What if suddenly there were five cardinal directions, Snow White had the company of eight dwarves, or there were thirteen months in the year? What if a number that seemed eternally fixed became augmented by a quality or quantity that had been hiding in plain sight all along?
Sweet, bitter, salty, sour — and umami
Something like that happened in the culinary sciences not too long ago. For most of history, humans knew and named no more than four taste qualities: sweet, bitter, salty, and sour. But the human tongue distinguishes a fifth one, which remained unknown and unnamed until Kikunae Ikeda, a chemistry professor at the Imperial University of Tokyo, identified it in 1908.
Ikeda was intrigued by the dominant taste of dashi, a Japanese soup stock, which according to him was unlike any of the four basic tastes. He took the stock’s main ingredient, a seaweed named Laminaria japonica, managed to isolate its principal taste substance, and named it “umami” (from umai, “delicious” in Japanese).
So, what does umami taste like? It has been described as meaty and savory, but it’s a complex and subtle taste, even in high concentrations. In fact, umami is more of a helper flavor, enhancing the saltiness or sweetness of other foods, which explains why it has remained under the radar for so long.
Umami comes from molecules found in meat (inosinate), plants (guanylate), or both (free glutamate). Some processes like aging and fermenting create free glutamate, bringing out the umami flavor. (Think: cured meats or cheeses.) But umami is also strongly present in mushrooms, seafood, and tomatoes. The latter points to why ketchup is such a popular condiment: its umami-ness acts as a flavor enhancer.
Interest took off only after 1980
Although umami was discovered in the early 20th century, it wasn’t until its later decades that the concept made inroads outside Japan. In the West, scientific interest in umami took off only after 1980. (See the graph.)
But as the map shows, umami has a global presence and a long history. Take for instance garum, a fermented fish sauce that was ragingly popular throughout the Roman Empire.

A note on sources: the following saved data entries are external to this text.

(** Integer flags are 64-bit and wrap. Every integer field stays between
    [-1] and the largest [int]; a value below [2^63] is read exactly, and the
    same value plus [2^64] is accepted too and read as the value itself. *)
Theorem flag_integers_wrap f key n :
  key ∈ int_keys f -> 0 <= n < 2 ^ 63 -> (f = Ptime -> 0 < n) ->
  let flag k := bs key ++ "="%char :: FormatInt k in
  pf_int (ParseFlags [flag n]) f = n /\
  pf_int (ParseFlags [flag (n + 2 ^ 64)]) f = n /\
  (forall flags g, -1 <= pf_int (ParseFlags flags) g <= max_int64).
Proof.
  intros Hk Hn Hp flag. destruct (int_keys_plain _ _ Hk) as [Heq Hne].
  assert (forall m, 0 <= m < 10 ^ 20 -> i64 m = n -> pf_int (ParseFlags [flag m]) f = n) as H.
  { intros m Hm Hi. unfold ParseFlags. cbn [foldl]. rewrite parse_flag_int. unfold int_for, value_for, flag.
    rewrite IndexByte_key by done. rewrite bool_decide_eq_true_2 by by apply list_elem_of_fmap_2.
    unfold accepted_int. rewrite parse_digits_FormatInt, Hi by done.
    destruct (match f with Ptime => 0 <? n | _ => 0 <=? n end) eqn:E; [done|].
    destruct f; bool_prop; try lia. specialize (Hp eq_refl). lia. }
  split_and!.
  - apply H; [lia|]. apply wraps_id; unfold is_s; lia.
  - apply H; [lia|]. rewrite <- (wraps_id 64 n) at 2 by (unfold is_s; lia).
    apply wraps_congr; [lia|]. by replace (n + 2 ^ 64 - n) with (2 ^ 64) by lia.
  - intros flags g.
    rewrite (last_assignment (fun pf => pf_int pf g) (int_for g)) by (intros; apply parse_flag_int).
    destruct (last _) as [z|] eqn:E; [|simpl; unfold max_int64; lia].
    apply last_Some_elem_of, list_elem_of_omap in E as (flag' & _ & E).
    apply int_for_nonneg in E as Hz. simpl. split; [lia|].
    unfold int_for, accepted_int in E. repeat case_match; simplify_eq;
      pose proof (wraps_range 64 z0 ltac:(lia)); unfold is_s, max_int64 in *; lia.
Qed.
(** ** Requests *)

(** Format: [<cookie> <bencode-dict>]. *)
Definition ParseMessage (data : bytes) (from : option UDPAddr) : outcome ng_error NGMessage :=
  match IndexByte data " " with
  | None => Err ErrNoCookie
  | Some spaceIdx =>
      let cookie := take spaceIdx data in
      if bool_decide (cookie = []) then Err ErrNoCookie
      else
        let bencodeData := drop (spaceIdx + 1) data in
        match DecodeBencode bencodeData with
        | Err err => Err (ErrMalformedMsg err)
        | Panic => Panic
        | OutOfFuel => OutOfFuel
        | Ok (VDict dict) => Ok (mkNGMessage cookie dict data from)
        | Ok _ => Err ErrInvalidMessage
        end
  end.

(** One ASCII letter in lower case. *)
Definition lower (c : ascii) : ascii :=
  let n := N_of_ascii c in
  if (65 <=? n)%N && (n <=? 90)%N then ascii_of_N (n + 32) else c.

(** [strings.EqualFold(s, t)] for an ASCII [t]: letters match in either case,
    and by Unicode simple folding [k] also matches the Kelvin sign (U+212A)
    and [s] the long s (U+017F), here in their UTF-8 encodings. *)
Fixpoint EqualFold (s t : bytes) {struct t} : bool :=
  match t, s with
  | [], [] => true
  | [], _ :: _ => false
  | _ :: _, [] => false
  | y :: t', x :: s' =>
      if bool_decide (lower x = lower y) then EqualFold s' t'
      else
        match s with
        | a :: b :: c :: s'' =>
            if bool_decide (lower y = "k"%char) && bool_decide ([a; b; c] = map ascii_of_N [226; 132; 170]%N)
            then EqualFold s'' t'
            else if bool_decide (lower y = "s"%char) && bool_decide ([a; b] = map ascii_of_N [197; 191]%N)
            then EqualFold (c :: s'') t'
            else false
        | [a; b] =>
            if bool_decide (lower y = "s"%char) && bool_decide ([a; b] = map ascii_of_N [197; 191]%N)
            then EqualFold [] t'
            else false
        | _ => false
        end
  end.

One of the most intriguing “known unknowns” from antiquity is the exact composition of this Roman condiment, a distant ancestor to both Worcestershire sauce and ketchup.
Other more contemporary umami-rich foodstuffs across Europe include selyodka (or Russian salted herring), Poland’s kielbasa sausage, and yeast extracts like Marmite, which has been dividing opinion in the UK since 1902.

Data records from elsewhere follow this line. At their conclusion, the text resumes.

Lemma reg_ok_create id now c f sr :
  sessions sr !! id = None -> reg_ok sr -> reg_ok (CreateSession id now c f sr).2.
Proof.
  intros Hid Hok. set (p := next sr). set (s0 := new_session id c f now).
  assert (mem sr !! p = None) as Hfresh.
  { destruct (mem sr !! p) eqn:E; [|done]. apply (ok_fresh _ Hok) in E. unfold p in E. lia. }
  set (sr' := (CreateSession id now c f sr).2).
  assert (live sr' p s0) as Hnew.
  { split; unfold sr', CreateSession; sr_cbn; apply lookup_insert_eq. }
  assert (forall q s, live sr q s -> live sr' q s) as Hl.
  { intros q s [Hq Hs]. assert (q <> p) by congruence. assert (ID s <> id) by congruence.
    split; unfold sr', CreateSession; sr_cbn; by rewrite lookup_insert_ne. }
  assert (forall q s, live sr' q s -> (q = p /\ s = s0) \/ live sr q s) as Hl'.
  { intros q s [Hq Hs]. unfold sr', CreateSession in Hq, Hs. sr_cbn.
    destruct (decide (q = p)) as [->|Hne]; [rewrite lookup_insert_eq in Hq; left; by simplify_eq|].
    right. rewrite lookup_insert_ne in Hq by done. split; [done|].
    destruct (decide (ID s = id)) as [E|?]; [rewrite E, lookup_insert_eq in Hs; by simplify_eq|].
    by rewrite lookup_insert_ne in Hs. }
  split.
  - intros id' q. unfold sr', CreateSession; sr_cbn. rewrite lookup_insert_Some.
    intros [[<- <-]|[? H]]; [exists s0; by rewrite lookup_insert_eq|].
    apply (ok_sessions _ Hok) in H as (s & Hq & ?). exists s.
    assert (p <> q) by congruence. by rewrite lookup_insert_ne.
  - intros c' l. unfold sr', CreateSession; sr_cbn. rewrite lookup_insert_Some.
    intros [[<- <-]|[? H]]; [|by apply (ok_sorted _ Hok) in H]. split; [by intros [_ ?]%app_eq_nil|].
    apply StronglySorted_app_2; [|destruct (callIDIndex sr !! c) eqn:E; [by apply (ok_sorted _ Hok) in E as [_ ?]|constructor]|repeat constructor].
    intros q1 q2 Hq1 ->%list_elem_of_singleton. apply (ok_exact _ Hok) in Hq1 as (s & [Hq1 _] & _).
    by apply (ok_fresh _ Hok) in Hq1.
  - intros c' q. unfold GetSessionByCallID. replace (callIDIndex sr') with
      (<[c := GetSessionByCallID c sr ++ [p]]> (callIDIndex sr)) by done.
    destruct (decide (c' = c)) as [->|Hne].
    + rewrite lookup_insert_eq. simpl. rewrite elem_of_app, list_elem_of_singleton, (ok_exact _ Hok). split.
      * intros [(s & ? & ?)| ->]; [exists s; auto|by exists s0].
      * intros (s & [[-> ->]|?]%Hl' & Hc); [by right|left; by exists s].
    + rewrite lookup_insert_ne by done. fold (GetSessionByCallID c' sr). rewrite (ok_exact _ Hok). split.
      * intros (s & ? & ?). exists s. auto.
      * intros (s & [[-> ->]|?]%Hl' & Hc); [by destruct Hne|by exists s].
  - intros q s. unfold sr', CreateSession; sr_cbn. rewrite lookup_insert_Some.
    intros [[<- <-]|[? H]]; [lia|]. apply (ok_fresh _ Hok) in H. lia.
  - intros x q H. apply (ok_ssrc _ Hok) in H as (s & ? & ?). eauto.
  - intros t q. unfold sr', CreateSession; sr_cbn. rewrite lookup_insert_Some.
    intros [[<- <-]|[? H]]; [by exists s0|]. apply (ok_from _ Hok) in H as (s & ? & ?). eauto.
Qed.

Lemma reg_ok_ssrc_insert x p s sr :
  live sr p s -> is_Some (SSRCToLeg s !! x) -> reg_ok sr -> reg_ok (sr <| ssrcIndex ::= <[x := p]> |>).
Proof.
  intros Hl Hx Hok. split; sr_cbn; try apply Hok.
  intros y q. rewrite lookup_insert_Some. intros [[<- <-]|[_ H]]; [by exists s|by apply (ok_ssrc _ Hok) in H].
Qed.

Lemma live_modify p f sr s : live sr p s -> ID (f s) = ID s -> live (modify p f sr) p (f s).
Proof.
  intros [Hp Hs] E. split; unfold modify; sr_cbn; [by rewrite lookup_alter_eq, Hp|by rewrite E].
Qed.

Lemma reg_ok_register x q p s sr :
  live sr p s -> reg_ok sr ->
  reg_ok (modify p (fun s => s <| SSRCToLeg ::= <[x := q]> |>) sr <| ssrcIndex ::= <[x := p]> |>).
Proof.
  intros Hl Hok. eapply (reg_ok_ssrc_insert _ _ (s <| SSRCToLeg ::= <[x := q]> |>)).
  - apply (live_modify p (fun s => s <| SSRCToLeg ::= <[x := q]> |>)); done.
  - unfold set_field, set_SSRCToLeg. cbn [SSRCToLeg]. rewrite lookup_insert_eq. by eexists.
  - apply reg_ok_modify; [|done]. intros t. repeat split; try done.
    intros y Hy. unfold set_field, set_SSRCToLeg. cbn [SSRCToLeg].
    destruct (decide (y = x)) as [->|?]; [rewrite lookup_insert_eq; by eexists|by rewrite lookup_insert_ne].
Qed.

Lemma filter_ne_id (p : loc) (l : list loc) : (forall q, q ∈ l -> q <> p) -> filter (fun q => q <> p) l = l.
Proof.
  induction l as [|q l IH]; intros H; [done|]. rewrite filter_cons_True by (apply H; left).
  f_equal. apply IH. intros. apply H. by right.
Qed.

Lemma StronglySorted_filter (P : loc -> Prop) `{!forall q, Decision (P q)} (l : list loc) :
  StronglySorted Pos.lt l -> StronglySorted Pos.lt (filter P l).
Proof.
  induction 1 as [|q l Hl IH Hq]; [constructor|]. rewrite filter_cons. case_decide; [|done].
  constructor; [done|]. rewrite Forall_forall in *. intros x [_ Hx]%list_elem_of_filter. auto.
Qed.

Lemma remove_first_filter (has_id : loc -> bool) p l :
  NoDup l -> (forall q, q ∈ l -> has_id q = true <-> q = p) ->
  remove_first has_id l = filter (fun q => q <> p) l.
Proof.
  induction l as [|q l IH]; simpl; [done|]. intros [Hq Hnd]%NoDup_cons H.
  destruct (has_id q) eqn:E.
  - apply H in E as ->; [|left]. rewrite filter_cons_False by naive_solver.
    symmetry. apply filter_ne_id. intros x Hx ->. done.
  - rewrite filter_cons_True; [|intros ->; apply not_true_iff_false in E; apply E, H; [left|done]].
    f_equal. apply IH; [done|]. intros x Hx. apply H. by right.
Qed.

Lemma lookup_foldr_delete {A} (l : list Z) (m : gmap Z A) x :
  foldr delete m l !! x = if bool_decide (x ∈ l) then None else m !! x.
Proof.
  induction l as [|y l IH]; simpl; [done|]. destruct (decide (x = y)) as [->|Hne].
  - rewrite lookup_delete_eq, bool_decide_eq_true_2; [done|left].
  - rewrite lookup_delete_ne, IH by done. by do 2 case_bool_decide; set_solver.
Qed.
Lemma parse_all_codecs cs p pts :
  Forall wf_codec cs -> NoDup (map PayloadType (Codecs p ++ cs)) ->
  foldl parse_line (p, pts) (concat (map codec_lines cs)) = (p <| Codecs ::= fun l => l ++ cs |>, pts).
Proof.
  revert p. induction cs as [|c cs IH]; intros p Hwf Hnd; cbn [map concat].
  { cbn [foldl]. f_equal. unfold set_field, set_Codecs. rewrite app_nil_r. by destruct p. }
  apply Forall_cons in Hwf as [Hc Hwf]. rewrite foldl_app, parse_codec_lines; [|done|].
  - rewrite IH; [|done|].
    + f_equal. unfold set_field, set_Codecs. cbn. by rewrite <- app_assoc.
    + unfold set_field, set_Codecs. cbn [Codecs]. by rewrite <- app_assoc.
  - rewrite map_app in Hnd. apply NoDup_app in Hnd as (_ & Hd & _). intros Hin.
    eapply Hd; [exact Hin|]. cbn. left.
Qed.

Lemma parse_ufrag_line p pts v :
  parse_line (p, pts) (bs "a=ice-ufrag:" ++ v) = (p <| HasICE := true |> <| ICEUfrag := v |>, pts).
Proof. by apply (parse_attr (bs "ice-ufrag")), no_colon. Qed.
Lemma parse_pwd_line p pts v :
  parse_line (p, pts) (bs "a=ice-pwd:" ++ v) = (p <| HasICE := true |> <| ICEPwd := v |>, pts).
Proof. by apply (parse_attr (bs "ice-pwd")), no_colon. Qed.
Lemma parse_fingerprint_line p pts v :
  parse_line (p, pts) (bs "a=fingerprint:" ++ v) = (p <| HasDTLS := true |> <| Fingerprint := v |>, pts).
Proof. by apply (parse_attr (bs "fingerprint")), no_colon. Qed.
Lemma parse_setup_line p pts v :
  parse_line (p, pts) (bs "a=setup:" ++ v) = (p <| Setup := v |>, pts).
Proof. by apply (parse_attr (bs "setup")), no_colon. Qed.

Lemma token_bs s : bool_decide (CR ∉ bs s) && bool_decide (LF ∉ bs s) && bool_decide (bs s <> []) &&
  forallb (fun c => negb (is_blank c)) (bs s) = true -> token (bs s).
Proof.
  intros. bool_prop. split_and!; [by split|done|]. apply Forall_forall. intros c Hc.
  rewrite forallb_forall in *. apply negb_true_iff. apply H0. by apply list_elem_of_In.
Qed.

Lemma parse_crypto_line p pts suite key : token suite -> solid key ->
  parse_line (p, pts) (bs "a=crypto:1 " ++ suite ++ bs " inline:" ++ key) =
  (p <| HasSRTP := true |> <| CryptoSuite := suite |> <| CryptoKey := key |>, pts).
Proof.
  intros Hs Hk. change (bs "a=crypto:1 " ++ ?x) with (bs "a=" ++ bs "crypto" ++ ":"%char :: (bs "1" ++ bs " " ++ x)).
  rewrite parse_attr by by apply no_colon. f_equal.
  change (parse_attribute (bs "crypto") ?v p) with (parse_crypto v p). unfold parse_crypto.
  rewrite splitFields_token by by apply token_bs.
  change (bs " inline:" ++ key) with (bs " " ++ (bs "inline:" ++ key)).
  rewrite splitFields_token by done.
  rewrite splitFields_last by (apply token_app; [by apply token_bs|done]). done.
Qed.

Lemma parse_direction d p pts : d ∈ map bs ["sendrecv"; "sendonly"; "recvonly"; "inactive"]%string ->
  parse_line (p, pts) (bs "a=" ++ d) = (p <| Direction := d |>, pts).
Proof.
  intros Hd. cbn [map] in Hd. repeat (apply elem_of_cons in Hd as [->|Hd]); [..|by apply elem_of_nil in Hd].
  all: by rewrite parse_bare_attr by by apply no_colon.
Qed.

Lemma parse_connection ip p pts : token ip -> "/"%char ∉ ip ->
  parse_line (p, pts) (bs "c=IN IP4 " ++ ip) = (p <| ConnectionIP := ip |>, pts).
Proof.
  intros Ht Hs. change (parse_line (p, pts) (bs "c=IN IP4 " ++ ip)) with
    (match splitFields (bs "IN" ++ bs " " ++ bs "IP4" ++ bs " " ++ ip) with
     | _ :: _ :: ip :: _ =>
         let idx := indexOf ip (bs "/") in
         (p <| ConnectionIP := if idx =? -1 then ip else take (Z.to_nat idx) ip |>, pts)
     | _ => (p, pts)
     end).
  rewrite !splitFields_token, splitFields_last by (done || by apply token_bs).
  cbv zeta. cbn [bs list_ascii_of_string]. by rewrite indexOf_char, IndexByte_None.
Qed.

Lemma splitFields_types proto cs : token proto -> Forall wf_codec cs ->
  splitFields (proto ++ concat (map (fun c => bs " " ++ intToString (PayloadType c)) cs)) =
  proto :: map (fun c => intToString (PayloadType c)) cs.
Proof.
  intros Hp Hcs. revert proto Hp. induction Hcs as [|c cs Hc Hcs IH]; intros proto Hp; cbn [map concat].
  - rewrite app_nil_r. by apply splitFields_last.
  - rewrite <- app_assoc. rewrite splitFields_token by done. f_equal. apply IH.
    destruct Hc as [Hpt _]. apply digits_token. lia.
Qed.

Lemma parse_media media port proto cs p pts :
  token media -> 0 <= port < 2 ^ 63 -> token proto -> cs <> [] -> Forall wf_codec cs ->
  parse_line (p, pts) (bs "m=" ++ media ++ bs " " ++ intToString port ++ bs " " ++ proto ++
    concat (map (fun c => bs " " ++ intToString (PayloadType c)) cs)) =
  (p <| MediaType := media |> <| MediaPort := port |> <| Protocol := proto |>, pts ++ map PayloadType cs).
Proof.
  intros Hm Hport Hp Hne Hcs.
  change (parse_line (p, pts) (bs "m=" ++ ?v)) with
    (match splitFields v with
     | media :: port :: proto :: pt :: ptl =>
         (p <| MediaType := media |> <| MediaPort := parseInt port |> <| Protocol := proto |>,
          pts ++ filter (fun n => 0 <= n) (map parseInt (pt :: ptl)))
     | _ => (p, pts)
     end).
  rewrite !splitFields_token, splitFields_types; [|done..|apply digits_token; lia|done].
  rewrite parseInt_intToString by done.
  assert (filter (fun n => 0 <= n) (map parseInt (map (fun c => intToString (PayloadType c)) cs)) = map PayloadType cs) as E.
  { clear Hne. induction Hcs as [|c cs [Hc _] Hcs IH]; [done|]. cbn [map].
    rewrite parseInt_intToString, filter_cons_True by lia. by rewrite IH. }
  destruct cs as [|c cs]; [done|]. cbn [map] in E |- *. by rewrite E.
Qed.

Anyone for dried alpaca meat?
In Africa, umami flavors find expression in foods like dawa dawa, a West African locust bean product, or shito, a shrimp paste popular in Ghana. Other fish-based umami foods can be found across Asia, such as shutki, a dried fish dish popular in Bangladesh, or prahok and tuktey, a fish paste and fish sauce from Cambodia.
Tomatoes are found the world over, but this umami-esque vegetable finds its origin in South America, as does charqui, dried alpaca meat from Peru. Higher up in the Americas, there’s Mexico’s mole sauce as well as bacon, barbecue sauce, and gravy in the U.S.